When you do have training sessions for your team, it’s wise to try to open those training sessions for a broader slice of the team than you’ll think you need. This doesn’t have to include just developers – other related jobs might benefit as well. Also, by opening up training to a larger group, you are helping to reinforce the notion that understanding certain portions of the system isn’t just a task for a single team. While one team might be better at a particular set of tasks, allowing other interested parties to attend makes it more difficult for silos to form. This also helps in another way. When you have to train a broader team, you can’t make as many assumptions about what an attendee would know. This forces you to do a better job explaining, leading to better training material both for outsiders and for people going through onboarding.
Stop playing favorites or assuming that certain work is only for “elite developers”

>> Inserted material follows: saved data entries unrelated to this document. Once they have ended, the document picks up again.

(* ===== verification/ExpensePostgres.v ===== *)
(** Expense tracking: the repository of services/expense/db/postgres.go over the
    statements of [ExpenseQueries]. *)

From S2P Require Export ExpenseModel.
From S2P Require ExpenseQueries.
Local Open Scope Z_scope.

Section postgres.
Context {X : External}.

Abbreviation Repo := (M St (error EErr)) (only parsing).

(** ** Conversions *)

Definition purchaseOrderFromDB (r : PurchaseOrderRow) : PurchaseOrder :=
  mkPO (por_ID r) (por_ProductionID r) (por_TenantID r) (por_BudgetLineID r) (por_PoNumber r)
    (por_VendorName r) (stringFromPgText (por_VendorGstin r))
    (stringFromPgText (por_Description r)) (por_Amount r) (por_Currency r) (por_Status r)
    (por_PartyID r) (por_RaisedBy r) (por_ApprovedBy r) (por_RaisedAt r) (por_ApprovedAt r)
    (por_CreatedAt r).

Definition expenseFromDB (r : ExpenseRow) : Expense :=
  mkExpense (exr_ID r) (exr_ProductionID r) (exr_TenantID r) (exr_BudgetLineID r)
    (exr_PurchaseOrderID r) (exr_CategoryID r) (stringFromPgText (exr_Description r))
    (exr_Amount r) (exr_Currency r) (exr_TaxAmount r) (exr_Status r) (exr_PartyID r)
    (exr_SubmittedBy r) (exr_ApprovedBy r) (exr_RejectedBy r) (exr_SubmittedAt r)
    (exr_ApprovedAt r) (exr_CreatedAt r) (exr_RejectionReason r) (exr_RejectedAt r).

Definition pettyCashFromDB (r : PettyCashRow) : PettyCashAdvance :=
  mkPettyCash (pcr_ID r) (pcr_ProductionID r) (pcr_TenantID r) (pcr_IssuedTo r) (pcr_Amount r)
    (pcr_Purpose r) (pcr_Status r) (pcr_IssuedAt r) (pcr_SettledAt r) (pcr_UnspentAmount r).

(** ** Purchase orders *)

Definition CreatePurchaseOrder (po : PurchaseOrder) : Repo unit :=
  now ← time_now;
  _ ← map_err (pg_wrap "expense: create purchase order: %w")
    (q_exec (ExpenseQueries.CreatePurchaseOrder now
       (ExpenseQueries.mkCreatePO (po_ID po) (po_ProductionID po) (po_TenantID po)
          (pgUUIDFromPtr (po_BudgetLineID po)) (po_PONumber po) (po_VendorName po)
          (pgTextFromString (po_VendorGSTIN po)) (pgTextFromString (po_Description po))
          (po_Amount po) (po_Currency po) (po_RaisedBy po) (pgUUIDFromPtr (po_PartyID po)))));
  mret tt.

Definition GetPurchaseOrder (tenantID id : uuid) : Repo PurchaseOrder :=
  row ← map_err (no_rows_as ErrPONotFound "expense: get purchase order: %w")
    (q_query (ExpenseQueries.GetPurchaseOrder tenantID id));
  mret (purchaseOrderFromDB row).

Definition ListPurchaseOrders (tenantID productionID : uuid) (status : string) (limit offset : Z)
    (raisedBy : uuid) : Repo (list PurchaseOrder) :=
  rs ← map_err (pg_wrap "expense: list purchase orders: %w")
    (q_query (ExpenseQueries.ListPurchaseOrders tenantID (nullableUUID productionID)
       (nullableUUID raisedBy) status limit offset));
  mret (purchaseOrderFromDB <$> rs).

Definition ListPurchaseOrdersByParty (tenantID partyID : uuid) (limit offset : Z) :
    Repo (list PurchaseOrder) :=
  rs ← map_err (pg_wrap "expense: list purchase orders by party: %w")
    (q_query (ExpenseQueries.ListPurchaseOrdersByParty tenantID (pgUUIDFromPtr (Some partyID))
       limit offset));
  mret (purchaseOrderFromDB <$> rs).

Definition UpdatePurchaseOrder (po : PurchaseOrder) : Repo unit :=
  now ← time_now;
  _ ← map_err (no_rows_as ErrPONotFound "expense: update purchase order: %w")
    (q_exec (ExpenseQueries.UpdatePurchaseOrderStatus now (po_TenantID po) (po_ID po)
       (po_Status po) (po_ApprovedBy po)));
  mret tt.

(** ** Expenses *)

Definition CreateExpense (e : Expense) : Repo unit :=
  now ← time_now;
  _ ← map_err (pg_wrap "expense: create expense: %w")
    (q_exec (ExpenseQueries.CreateExpense now
       (ExpenseQueries.mkCreateExpense (ex_ID e) (ex_ProductionID e) (ex_TenantID e)
          (pgUUIDFromPtr (ex_BudgetLineID e)) (pgUUIDFromPtr (ex_PurchaseOrderID e))
          (ex_CategoryID e) (pgTextFromString (ex_Description e)) (ex_Amount e) (ex_Currency e)
          (ex_TaxAmount e) (ex_SubmittedBy e) (pgUUIDFromPtr (ex_PartyID e)))));
  mret tt.

Definition GetExpense (tenantID id : uuid) : Repo Expense :=
  row ← map_err (no_rows_as ErrExpenseNotFound "expense: get expense: %w")
    (q_query (ExpenseQueries.GetExpense tenantID id));
  mret (expenseFromDB row).

Definition ListExpenses (tenantID productionID : uuid) (status : string) (limit offset : Z)
    (submittedBy : uuid) : Repo (list Expense) :=
  rs ← map_err (pg_wrap "expense: list expenses: %w")
    (q_query (ExpenseQueries.ListExpenses tenantID (nullableUUID productionID)
       (nullableUUID submittedBy) status limit offset));
  mret (expenseFromDB <$> rs).

Definition ListExpensesByParty (tenantID partyID : uuid) (limit offset : Z) : Repo (list Expense) :=
  rs ← map_err (pg_wrap "expense: list expenses by party: %w")
    (q_query (ExpenseQueries.ListExpensesByParty tenantID (pgUUIDFromPtr (Some partyID))
       limit offset));
  mret (expenseFromDB <$> rs).

Definition UpdateExpense (e : Expense) : Repo unit :=
  now ← time_now;
  _ ← map_err (no_rows_as ErrExpenseNotFound "expense: update expense: %w")
    (q_exec (ExpenseQueries.UpdateExpenseStatus now (ex_TenantID e) (ex_ID e) (ex_Status e)
       (ex_ApprovedBy e)));
  mret tt.

Definition RejectExpense (tenantID expenseID rejecterID : uuid) (reason : string) : Repo unit :=
  now ← time_now;
  _ ← map_err (no_rows_as ErrExpenseNotFound "expense/db: reject expense: %w")
    (q_exec (ExpenseQueries.RejectExpense now tenantID expenseID (Some reason) (Some rejecterID)));
  mret tt.

(** ** Petty cash *)

Definition CreatePettyCashAdvance (pc : PettyCashAdvance) : Repo unit :=
  now ← time_now;
  _ ← map_err (pg_wrap "expense: create petty cash advance: %w")
    (q_exec (ExpenseQueries.CreatePettyCashAdvance now (pc_ID pc) (pc_ProductionID pc)
       (pc_TenantID pc) (pc_IssuedTo pc) (pc_Amount pc) (pc_Purpose pc)));
  mret tt.

Definition GetPettyCashAdvance (tenantID id : uuid) : Repo PettyCashAdvance :=
  row ← map_err (no_rows_as ErrExpenseNotFound "expense: get petty cash advance: %w")
    (q_query (ExpenseQueries.GetPettyCashAdvance tenantID id));
  mret (pettyCashFromDB row).

Definition ListPettyCashAdvances (tenantID productionID : uuid) (status : string)
    (limit offset : Z) (issuedTo : uuid) : Repo (list PettyCashAdvance) :=
  rs ← map_err (pg_wrap "expense: list petty cash advances: %w")
    (q_query (ExpenseQueries.ListPettyCashAdvances tenantID (nullableUUID productionID)
       (nullableUUID issuedTo) status limit offset));
  mret (pettyCashFromDB <$> rs).

Definition UpdatePettyCashAdvance (pc : PettyCashAdvance) : Repo unit :=
  now ← time_now;
  _ ← map_err (no_rows_as ErrExpenseNotFound "expense: update petty cash advance: %w")
    (q_exec (ExpenseQueries.SettlePettyCashAdvance now (pc_TenantID pc) (pc_ID pc)
       (pc_Status pc) (pc_UnspentAmount pc)));
  mret tt.

End postgres.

In some environments, knowledge silos aren’t created by lack of sharing, but by management “protecting” certain groups from having to share their knowledge. While this can protect their time and attention in the short term, in the long term it means that only they can address certain issues. Additionally, members of a “favorite” team will be more reluctant to learn things from outside their team. After all, the “others” aren’t the favorites. At the very least, it will make them prioritize their own work over cross training.
Playing favorites can also increase churn, which makes knowledge silos (and knowledge loss) more likely. Note that while this sounds like it only applies to management, it’s just as true if the team believes that certain people are the only ones capable of handling certain tasks.
When you make changes to parts of the system, you should communicate to the rest of your team, rather than just assuming that someone will ask you a question if they want to know something. While this won’t necessarily mean that everyone gets cross-trained, it does at least provide the opportunity. This practice also has another benefit, in that it forces you to document your work soon after you complete it, rather than trying to reconstruct things from memory. This will make your documentation better. Proactive communication also helps with cross-training more shy and introverted coworkers, who may be hesitant to ask questions. If you start the discussion, they are more likely to respond.
Respect the time and attention of people in other silos
While both asking for and giving help, it’s important to do so in a way that doesn’t use up an excessive amount of time or create unwanted interruptions for the other party. This tends to mean that such exchanges of information should be scheduled, timeboxed, and there should be an agenda so that both parties can get what they need with as little wasted time as possible. Do be aware though, that you probably will go off on some tangents while cross-training people and make sure that you allot extra time to allow this. These tangents can be some of the best learning opportunities you have, so do what you can to facilitate them.
Tricks of the Trade
Be careful that you don’t paint yourself into a corner with your own training and knowledge base. You want to have enough breadth of knowledge to be able to pick up on the new stuff but not so wide that you never get good at anything. On the reverse you want to have enough depth in an area or two to be the expert but not so much that you neglect learning other areas that may benefit what you are doing in your area of expertise.